Raine y sus colegas descubrieron que en los primeros la corteza prefrontal del cerebro era de menor tamaño en comparación con la corteza prefrontal de los individuos capaces de controlarse. Un meta análisis, presentado en el mismo encuentro anual antes mencionado, de 47 estudios con imágenes cerebrales de adultos, confirmó el descubrimiento de Raine: las personas con un comportamiento antisocial, particularmente aquéllas con un historial de violencia, presentaban deterioros tanto estructurales como funcionales en dicha región cerebral. En este grupo, la corteza prefrontal era más pequeña y menos activa.
Además, estos mismos individuos tendían a presentar daños en otras estructuras cerebrales vinculadas a la capacidad de hacer juicios morales, mayormente en la corteza prefrontal dorsal y ventral, en la amígdala y en el gyrus angular (relacionado con el lenguaje y la cognición).
Los científicos señalan que aún se desconoce cómo se producen estas anomalías cerebrales. La genética condiciona en gran medida la estructura cerebral, pero también pueden contribuir a su desarrollo los abusos que sufra un individuo durante la infancia y la adolescencia.
El cerebro no es determinante
De hecho, investigaciones realizadas con animales y humanos han sugerido que las influencias del entorno tienen un fuerte impacto en el cerebro, tanto para bien como para mal, porque se ha demostrado que en individuos con predisposición genética a la violencia, el afecto y el cuidado maternos o de cualquier índole en la infancia reducen el riesgo a que se conviertan en adultos agresivos.
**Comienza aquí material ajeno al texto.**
(** * Properties *)

(** ** Orderings *)

Lemma eqb_option_Z_true (x y : option Z) : eqb_option_Z x y = true <-> x = y.
Proof.
  destruct x as [a|], y as [b|]; simpl; split; intro H;
    try discriminate; try reflexivity.
  - apply Z.eqb_eq in H. now subst.
  - injection H as ->. apply Z.eqb_refl.
Qed.

Section OrderByFacts.
Context {A F : Type}.
Variable field_compare : F -> A -> A -> comparison.

Lemma place_perm ordering a l : Permutation (a :: l) (place field_compare ordering a l).
Proof.
  induction l as [|b l IH]; simpl.
  - apply Permutation_refl.
  - destruct (not_after field_compare ordering a b).
    + apply Permutation_refl.
    + eapply perm_trans; [apply perm_swap|]. now apply perm_skip.
Qed.

Lemma order_by_perm ordering l : Permutation l (order_by field_compare ordering l).
Proof.
  induction l as [|a l IH]; simpl.
  - constructor.
  - eapply perm_trans; [apply perm_skip, IH|]. apply place_perm.
Qed.

Lemma order_by_In ordering l x : In x (order_by field_compare ordering l) <-> In x l.
Proof.
  split; apply Permutation_in;
    [apply Permutation_sym|]; apply order_by_perm.
Qed.

Section Sorted.
Variable ordering : list (Direction * F).
Hypothesis total : forall a b,
    not_after field_compare ordering a b = false -> not_after field_compare ordering b a = true.
Hypothesis trans : forall a b c,
    not_after field_compare ordering a b = true -> not_after field_compare ordering b c = true ->
    not_after field_compare ordering a c = true.

Let R (a b : A) : Prop := not_after field_compare ordering a b = true.

Lemma place_sorted a l :
  StronglySorted R l -> StronglySorted R (place field_compare ordering a l).
Proof.
  induction 1 as [|b l Hs IH Hb]; simpl.
  - repeat constructor.
  - destruct (not_after field_compare ordering a b) eqn:E.
    + constructor; [now constructor|].
      constructor; [exact E|].
      eapply Forall_impl; [|exact Hb].
      intros c Hc. now apply trans with b.
    + constructor; [exact IH|].
      apply (Permutation_Forall (place_perm ordering a l)).
      constructor; [now apply total | exact Hb].
Qed.

Lemma order_by_sorted l : StronglySorted R (order_by field_compare ordering l).
Proof.
  induction l as [|a l IH]; simpl; [constructor | now apply place_sorted].
Qed.

Lemma sorted_precedes l x y :
  StronglySorted R l -> In x l -> In y l ->
  not_after field_compare ordering y x = false -> precedes x y l.
Proof.
  intros Hs. induction Hs as [|h t Hs IH Hh]; intros Hx Hy Hyx.
  - destruct Hx.
  - destruct Hy as [<-|Hy].
    + exfalso. destruct Hx as [<-|Hx].
      * pose proof (total _ _ Hyx) as H. congruence.
      * rewrite Forall_forall in Hh. specialize (Hh _ Hx).
        unfold R in Hh. congruence.
    + destruct Hx as [<-|Hx].
      * destruct (in_split _ _ Hy) as (l2 & l3 & ->).
        now exists [], l2, l3.
      * destruct (IH Hx Hy Hyx) as (l1 & l2 & l3 & ->).
        now exists (h :: l1), l2, l3.
Qed.
End Sorted.
End OrderByFacts.

(** ** The default ordering of Article *)

Lemma Article_not_after_iff (a b : Article.t) :
  not_after Article.field_compare Article.Meta_ordering a b = true <->
  Article.time_create b < Article.time_create a \/
  (Article.time_create a = Article.time_create b /\
   (Article.fixed a = true \/ Article.fixed b = false)).
Proof.
  unfold not_after, Article.Meta_ordering, compare_by, term_compare; simpl.
  destruct (Z.compare_spec (Article.time_create a) (Article.time_create b));
    destruct (Article.fixed a), (Article.fixed b); simpl;
    split; intros; try reflexivity; try discriminate; try lia; intuition (try lia; try discriminate).
Qed.

Lemma Article_ordering_total (a b : Article.t) :
  not_after Article.field_compare Article.Meta_ordering a b = false ->
  not_after Article.field_compare Article.Meta_ordering b a = true.
Proof.
  intros H. apply Article_not_after_iff.
  destruct (Z.lt_trichotomy (Article.time_create a) (Article.time_create b))
    as [Hlt|[Heq|Hgt]].
  - now left.
  - right. split; [now symmetry|].
    destruct (Article.fixed b) eqn:Eb; [now left|].
    destruct (Article.fixed a) eqn:Ea; [|now right].
    exfalso.
    assert (not_after Article.field_compare Article.Meta_ordering a b = true)
      by (apply Article_not_after_iff; right; split; [exact Heq | now left]).
    congruence.
  - exfalso.
    assert (not_after Article.field_compare Article.Meta_ordering a b = true)
      by (apply Article_not_after_iff; left; lia).
    congruence.
Qed.

Lemma Article_ordering_trans (a b c : Article.t) :
  not_after Article.field_compare Article.Meta_ordering a b = true ->
  not_after Article.field_compare Article.Meta_ordering b c = true ->
  not_after Article.field_compare Article.Meta_ordering a c = true.
Proof.
  rewrite !Article_not_after_iff.
  intros [H1|[H1 F1]] [H2|[H2 F2]]; try (left; lia).
  right. split; [lia|].
  destruct F1 as [F1|F1]; [now left|].
  destruct F2 as [F2|F2]; [congruence | now right].
Qed.

(** What the declared ordering does in general: of two stored articles
    the one created later always stands first, pinned or not. *)
Lemma Article_ordering_newer_first (db : Database) (a b : Article.t) :
  In a (articles db) -> In b (articles db) ->
  Article.time_create b < Article.time_create a ->
  precedes a b (fetch db get_queryset).
Proof.
  intros Ha Hb Hlt. unfold fetch, get_queryset; simpl.
  apply (sorted_precedes Article.field_compare Article.Meta_ordering
           Article_ordering_total).
  - apply order_by_sorted;
      [apply Article_ordering_total | apply Article_ordering_trans].
  - apply order_by_In, filter_In. now split.
  - apply order_by_In, filter_In. now split.
  - destruct (not_after _ _ b a) eqn:E; [|reflexivity].
    apply Article_not_after_iff in E. lia.
Qed.

Lemma precedes_pair_inv {A : Type} (x y u v : A) :
  precedes x y [u; v] -> x = u /\ y = v.
Proof.
  intros (l1 & l2 & l3 & H).
  destruct l1 as [|p l1]; simpl in H.
  - injection H as -> H. destruct l2 as [|q l2]; simpl in H.
    + now injection H as ->.
    + injection H as _ H. now destruct l2.
  - injection H as _ H. destruct l1 as [|q l1]; simpl in H.
    + injection H as _ H. now destruct l2.
    + injection H as _ H. now destruct l1.
Qed.

(** C1.  With [ordering = ['-time_create', '-fixed']] the creation time
    decides first: a pinned article created at time 100 is listed after a
    non-pinned article created at time 200, in the default query set and
    in both manager policies.  The pinned article does not precede the
    non-pinned one. *)
Theorem Article_ordering_pinned_older_listed_last :
  Article.fixed pinned_older = true /\ Article.fixed plain_newer = false /\
  fetch two_articles get_queryset = [plain_newer; pinned_older] /\
  fetch two_articles ArticleManager_all = [plain_newer; pinned_older] /\
  fetch two_articles ArticleManager_detail = [plain_newer; pinned_older] /\
  ~ precedes pinned_older plain_newer (fetch two_articles get_queryset).
Proof.
  repeat split; try reflexivity.
  change (fetch two_articles get_queryset) with [plain_newer; pinned_older].
  intros H. apply precedes_pair_inv in H. destruct H as [H _].
  discriminate H.
Qed.

(** ** The two query policies *)

Lemma where_published (a : Article.t) :
  forallb (fun p : Article.t -> bool => p a)
    ([] ++ [fun a => String.eqb (Article.status a) "published"]) = is_published a.
Proof. simpl. unfold is_published. apply andb_true_r. Qed.

Lemma fetch_all_perm (db : Database) :
  Permutation (fetch db ArticleManager_all) (filter is_published (articles db)).
Proof.
  unfold fetch. apply Permutation_sym.
  eapply perm_trans; [|apply order_by_perm].
  erewrite filter_ext; [apply Permutation_refl|].
  intros a. symmetry. apply where_published.
Qed.

Lemma fetch_detail_perm (db : Database) :
  Permutation (fetch db ArticleManager_detail) (filter is_published (articles db)).
Proof.
  unfold fetch. apply Permutation_sym.
  eapply perm_trans; [|apply order_by_perm].
  erewrite filter_ext; [apply Permutation_refl|].
  intros a. symmetry. apply where_published.
Qed.

Lemma published_only (l : list Article.t) :
  Forall (fun a => Article.status a = "published" /\ Article.status a <> "draft")
    (filter is_published l).
Proof.
  apply Forall_forall. intros a Ha. apply filter_In in Ha.
  destruct Ha as [_ Ha]. apply String.eqb_eq in Ha.
  split; [exact Ha|]. rewrite Ha. discriminate.
Qed.

(** C2.  For every stored state, the answer of [all] and the answer of
    [detail] are, up to order, exactly the stored articles whose status
    is 'published'; every row of either answer has status 'published'
    and none has status 'draft'. *)
Theorem ArticleManager_policies_published_only (db : Database) :
  Permutation (fetch db ArticleManager_all) (filter is_published (articles db)) /\
  Permutation (fetch db ArticleManager_detail) (filter is_published (articles db)) /\
  Forall (fun a => Article.status a = "published" /\ Article.status a <> "draft")
    (fetch db ArticleManager_all) /\
  Forall (fun a => Article.status a = "published" /\ Article.status a <> "draft")
    (fetch db ArticleManager_detail).
Proof.
  split; [apply fetch_all_perm|].
  split; [apply fetch_detail_perm|].
  split.
  - eapply Permutation_Forall;
      [apply Permutation_sym, fetch_all_perm | apply published_only].
  - eapply Permutation_Forall;
      [apply Permutation_sym, fetch_detail_perm | apply published_only].
Qed.

(** ** Saving *)

#[export] Instance Article_ModelLaws : ModelLaws Article.t.
Proof. split; reflexivity. Qed.

#[export] Instance Comment_ModelLaws : ModelLaws Comment.t.
Proof. split; reflexivity. Qed.

#[export] Instance Rating_ModelLaws : ModelLaws Rating.t.
Proof. split; reflexivity. Qed.

#[export] Instance Category_ModelLaws : ModelLaws Category.t.
Proof. split; reflexivity. Qed.

Lemma existsb_false {A : Type} (f : A -> bool) (l : list A) :
  existsb f l = false -> forall x, In x l -> f x = false.
Proof.
  intros H x Hx. destruct (f x) eqn:E; [|reflexivity].
  assert (existsb f l = true) by (apply existsb_exists; eauto).
  congruence.
Qed.

Lemma false_existsb {A : Type} (f : A -> bool) (l : list A) :
  (forall x, In x l -> f x = false) -> existsb f l = false.
Proof.
  intros H. destruct (existsb f l) eqn:E; [|reflexivity].
  apply existsb_exists in E. destruct E as (x & Hx & Hf).
  rewrite (H x Hx) in Hf. discriminate.
Qed.

Lemma is_in_In (k : Z) (s : list Z) : is_in k s = true <-> In k s.
Proof.
  unfold is_in. rewrite existsb_exists. split.
  - intros (x & Hx & E). apply Z.eqb_eq in E. now subst.
  - intros Hk. exists k. split; [exact Hk | apply Z.eqb_refl].
Qed.

Section TableFacts.
Context {R : Type} `{L : ModelLaws R}.

Lemma has_pk_true (k : Z) (r : R) : has_pk k r = true <-> pk r = Some k.
Proof. apply eqb_option_Z_true. Qed.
Guido Frank asegura que, por tanto, la biología y el comportamiento pueden cambiarse y que la imaginería del cerebro debe combinarse con la terapia y el control individualizado para conocer y modificar los progresos de cada individuo. En el comunicado de la Society for Neuroscience, Craig Ferris declaró por otro lado que la comprensión de la confluencia de elementos, tanto ambientales como biológicos, que producen actos violentos, han sido considerados por educadores, profesionales de la salud y científicos durante décadas.
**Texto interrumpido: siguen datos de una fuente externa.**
(** * carServicesServer: the HTTP handlers of [index.js] over a model of
      their collaborators (Express request and response, the MongoDB
      collections [services] and [orders], the [jsonwebtoken] library).

    The handlers are embedded as programs of a small state-and-exception
    monad.  The state holds the two collections, the response under
    construction and a trace of the calls made to the database and to the
    token library.  What the source imports and does not define (token
    signing and verification, regular expressions, the [ObjectId]
    constructor) is an interface, [Runtime]; the theorems hold for every
    implementation of it.

    The middleware installed with [app.use] (cors, json body parser, cookie
    parser, rate limiter, helmet) runs before every route; it produces the
    [body], [cookies] and [query] fields read below and is not modelled
    further: the statements are about the stack of a route. *)

From Stdlib Require Import List String Ascii ZArith Bool Lia.
From Stdlib Require Import DecimalString.
Import ListNotations.
Open Scope string_scope.

Set Implicit Arguments.
Local Set Warnings "-register-all".

(** ** Values *)

(** JSON and BSON values.  An [ObjectId] is represented by the 24-digit
    hexadecimal string that [toHexString] gives.  Numbers are only ever
    tested for zero and compared by the handlers; integers stand for them.
    [undefined] is not a value: an expression that may be [undefined] has
    type [option value]. *)
Inductive value : Type :=
| VNull
| VBool (b : bool)
| VNum (n : Z)
| VStr (s : string)
| VOid (hex : string)
| VArr (items : list value)
| VObj (fields : list (string * value)).

Definition document := list (string * value).

(** [obj[k]]: the value bound to a key, [None] for [undefined]. *)
Fixpoint lookup (k : string) (d : document) : option value :=
  match d with
  | [] => None
  | (k', v) :: rest => if String.eqb k k' then Some v else lookup k rest
  end.

(** [obj[k] = v]: replaces in place, or appends a new key. *)
Fixpoint set_field (k : string) (v : value) (d : document) : document :=
  match d with
  | [] => [(k, v)]
  | (k', v') :: rest =>
      if String.eqb k k' then (k', v) :: rest
      else (k', v') :: set_field k v rest
  end.

(** Structural equality of values (BSON comparison for equality: arrays and
    embedded documents compare element by element, in order). *)
Fixpoint value_eqb (a b : value) {struct a} : bool :=
  match a, b with
  | VNull, VNull => true
  | VBool x, VBool y => Bool.eqb x y
  | VNum x, VNum y => Z.eqb x y
  | VStr x, VStr y => String.eqb x y
  | VOid x, VOid y => String.eqb x y
  | VArr xs, VArr ys =>
      (fix go (xs ys : list value) {struct xs} : bool :=
         match xs, ys with
         | [], [] => true
         | x :: xs', y :: ys' => value_eqb x y && go xs' ys'
         | _, _ => false
         end) xs ys
  | VObj xs, VObj ys =>
      (fix go (xs ys : list (string * value)) {struct xs} : bool :=
         match xs, ys with
         | [], [] => true
         | (k, x) :: xs', (k', y) :: ys' =>
             String.eqb k k' && value_eqb x y && go xs' ys'
         | _, _ => false
         end) xs ys
  | _, _ => false
  end.

(** ** JavaScript operators used by the handlers *)

(** [!!v]: [undefined], [null], [false], [0] and the empty string are falsy;
    objects and arrays are truthy. *)
Definition truthy (v : option value) : bool :=
  match v with
  | None => false
  | Some VNull => false
  | Some (VBool b) => b
  | Some (VNum n) => negb (Z.eqb n 0)
  | Some (VStr s) => negb (String.eqb s "")
  | Some (VOid _) => true
  | Some (VArr _) => true
  | Some (VObj _) => true
  end.

(** [a === b] for two values that are never the same object: the operands
    compared by the source come out of two different parsers (the token
    payload and the query string), so objects and arrays are never
    identical. *)
Definition strict_eq (a b : option value) : bool :=
  match a, b with
  | None, None => true
  | Some VNull, Some VNull => true
  | Some (VBool x), Some (VBool y) => Bool.eqb x y
  | Some (VNum x), Some (VNum y) => Z.eqb x y
  | Some (VStr x), Some (VStr y) => String.eqb x y
  | _, _ => false
  end.

(** [a || b] *)
Definition js_or (a : option value) (b : value) : value :=
  match a with
  | Some v => if truthy a then v else b
  | None => b
  end.

(** ** Exceptions *)

Inductive error : Type :=
| TypeError (msg : string)
| BSONError (msg : string)
| MongoServerError (msg : string)
| JsonWebTokenError (msg : string).

Inductive result (A : Type) : Type :=
| Ok (a : A)
| Throw (e : error).
Arguments Ok {A} a.
Arguments Throw {A} e.

(** Property access [v.k] on an arbitrary value: [undefined] on a primitive
    or an array (for a key that is not an index), a [TypeError] on [null]. *)
Definition get_prop (v : value) (k : string) : result (option value) :=
  match v with
  | VNull => Throw (TypeError "Cannot read properties of null")
  | VObj d => Ok (lookup k d)
  | _ => Ok None
  end.

(** ** The libraries the source imports *)

Record sign_options : Type := {
  expiresIn : string;
  algorithm : string
}.

(** [jwt_sign payload secret options now] is [jwt.sign]; [None] when it
    throws.  [jwt_verify token secret now] is [jwt.verify]: the decoded
    payload, or [None] for the [err] branch of its callback (bad signature,
    expired, malformed).  [regex_compile pattern options] is the database's
    regular-expression engine: [None] for a pattern it rejects, else the
    test it performs on a string.  [ObjectId_parse s] is [new ObjectId(s)]:
    the identifier in hexadecimal, [None] when the constructor throws.
    [createPk n] is the identifier the driver generates for the [n]-th
    document inserted without one. *)
Class Runtime : Type := {
  jwt_sign : value -> string -> sign_options -> Z -> option string;
  jwt_verify : string -> string -> Z -> option value;
  regex_compile : string -> string -> option (string -> bool);
  ObjectId_parse : string -> option string;
  createPk : nat -> string
}.

(** ** Requests and responses *)

Inductive method : Type := GET | POST | PUT | PATCH | DELETE.

Inductive route : Type :=
| PostJwt
| PostLogout
| GetServices
| GetServiceById (id : string)
| PostOrders
| GetOrders
| PatchOrder (id : string)
| DeleteOrder (id : string)
| GetRoot
| NoRoute.

(** [path] is the URL path split at its slashes; [params_id] is filled by
    the router for the routes with an [:id] segment. *)
Record request : Type := {
  req_method : method;
  path : list string;
  params_id : string;
  query : document;
  body : document;
  cookies : document;
  decoded : option value
}.

Record cookie_options : Type := {
  httpOnly : bool;
  secure : bool;
  sameSite : option string;
  maxAge : option Z;
  expires : option Z;
  cookie_path : option string
}.

Record cookie : Type := {
  cookie_name : string;
  cookie_value : string;
  cookie_opts : cookie_options
}.

(** The response under construction: [res_body] is [None] until [send]. *)
Record response : Type := {
  res_status : nat;
  res_cookies : list cookie;
  res_body : option value
}.

Definition fresh_response : response :=
  {| res_status := 200; res_cookies := []; res_body := None |}.

(** ** The database *)

(** Modelled from the spec: the schema of a catalogue entry, which the
    source does not declare (the collection is schemaless and filled outside
    this program): "Service: read-only catalog entry (title, price,
    description, identifier)".  The fields are those the source searches and
    projects; [_id] is an [ObjectId], as the source's comment on its search
    says ("Convert ObjectId to string and then search"). *)
Record service : Type := {
  svc_id : string;
  svc_service_id : string;
  svc_title : string;
  svc_price : string;
  svc_description : string;
  svc_extra : document
}.

(** The document that the collection holds for a catalogue entry. *)
Definition service_doc (s : service) : document :=
  ("_id", VOid (svc_id s))
  :: ("service_id", VStr (svc_service_id s))
  :: ("title", VStr (svc_title s))
  :: ("price", VStr (svc_price s))
  :: ("description", VStr (svc_description s))
  :: svc_extra s.

Inductive coll : Type := serviceCollection | orderCollection.

(** The filters the source builds.
    - [FieldEq f v] is [{ f: v }];
    - [FieldRegex f pat opts] is [{ f: { $regex: pat, $options: opts } }];
    - [ExprRegexMatchToString f pat opts] is
      [{ $expr: { $regexMatch: { input: { $toString: "$f" }, regex: pat,
      options: opts } } }]. *)
Inductive clause : Type :=
| FieldEq (f : string) (v : value)
| FieldRegex (f : string) (pat : value) (opts : string)
| ExprRegexMatchToString (f : string) (pat : value) (opts : string).

(** [QAll] is [find()] without a filter, [QOr cs] is [{ $or: cs }]. *)
Inductive filter_doc : Type :=
| QAll
| QWhere (c : clause)
| QOr (cs : list clause).

(** The update the source builds: [{ $set: { f: v, ... } }], where a value
    may be [undefined]. *)
Definition update_doc := list (string * option value).

Inductive event : Type :=
| DbFind (c : coll) (q : filter_doc)
| DbFindOne (c : coll) (q : filter_doc) (projection : list string)
| DbInsertOne (c : coll) (d : document)
| DbUpdateOne (c : coll) (q : filter_doc) (u : update_doc)
| DbDeleteOne (c : coll) (q : filter_doc)
| JwtSign (payload : value)
| JwtVerify (token : value).

(** An equality filter matches a field that holds the value, and a field that
    holds an array with the value among its elements; a filter on [null]
    also matches a missing field. *)
Definition eq_match (q v : value) : bool :=
  value_eqb q v
  || match v with
     | VArr items => existsb (value_eqb q) items
     | _ => false
     end.

Definition field_eq (f : string) (q : value) (d : document) : bool :=
  match lookup f d with
  | Some v => eq_match q v
  | None => value_eqb q VNull
  end.

(** A regular expression is tested on a string field, and on the strings of
    an array field; no other type matches. *)
Definition field_regex (f : string) (m : string -> bool) (d : document) : bool :=
  match lookup f d with
  | Some (VStr s) => m s
  | Some (VArr items) =>
      existsb (fun v => match v with VStr s => m s | _ => false end) items
  | _ => false
  end.

Definition decimal (n : Z) : string :=
  NilZero.string_of_int (Z.to_int n).

(** [$toString]: [null] for [null] and for a missing field; an array or an
    embedded document does not convert. *)
Definition to_string (v : option value) : result (option string) :=
  match v with
  | None => Ok None
  | Some VNull => Ok None
  | Some (VBool b) => Ok (Some (if b then "true" else "false"))
  | Some (VNum n) => Ok (Some (decimal n))
  | Some (VStr s) => Ok (Some s)
  | Some (VOid h) => Ok (Some h)
  | Some (VArr _) => Throw (MongoServerError "Unsupported conversion from array to string")
  | Some (VObj _) => Throw (MongoServerError "Unsupported conversion from object to string")
  end.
Además, afirmó que “las tecnologías de imágenes cerebrales y los modelos animales están ayudando a los neurocientíficos a identificar los cambios en la neurobiología cerebral asociados a los comportamientos agresivos. Esta información debería ayudarnos a desarrollar nuevas estrategias de intervención psicosocial y psicoterapéutica”.
Antecedentes
La agresividad y las conductas violentas han sido objeto de numerosas investigaciones en el pasado. Por lo general el estudio se aborda desde una perspectiva multidisciplinar que implica a psicólogos, etólogos y neurobiólogos, ya que se considera aceptado que cualquier conducta violenta es el resultado de diversos factores biológicos, psicológicos y socioculturales.
El factor biológico, que es el que ha enfatizado el encuentro anual de la Society for Neuroscience norteamericana, es el que más innovaciones ha aportado en los últimos años debido a los progresos en las tecnologías que permiten medir las reacciones cerebrales ante determinados estímulos, así como compararlas entre diferentes sujetos analizados con imágenes de resonancia magnética.
Aunque la ciencia ya había identificado las regiones cerebrales implicadas en la agresividad humana, así como las reacciones bioquímicas que se producen en nuestro cerebro ante situaciones de miedo, peligro o violencia, lo que aportan las nuevas investigaciones reflejadas en el encuentro de San Diego son evidencias más precisas y completas y la conclusión cada día más evidente de que las reacciones violentas están asociadas a anomalías cerebrales cuyo origen todavía no está bien explicado.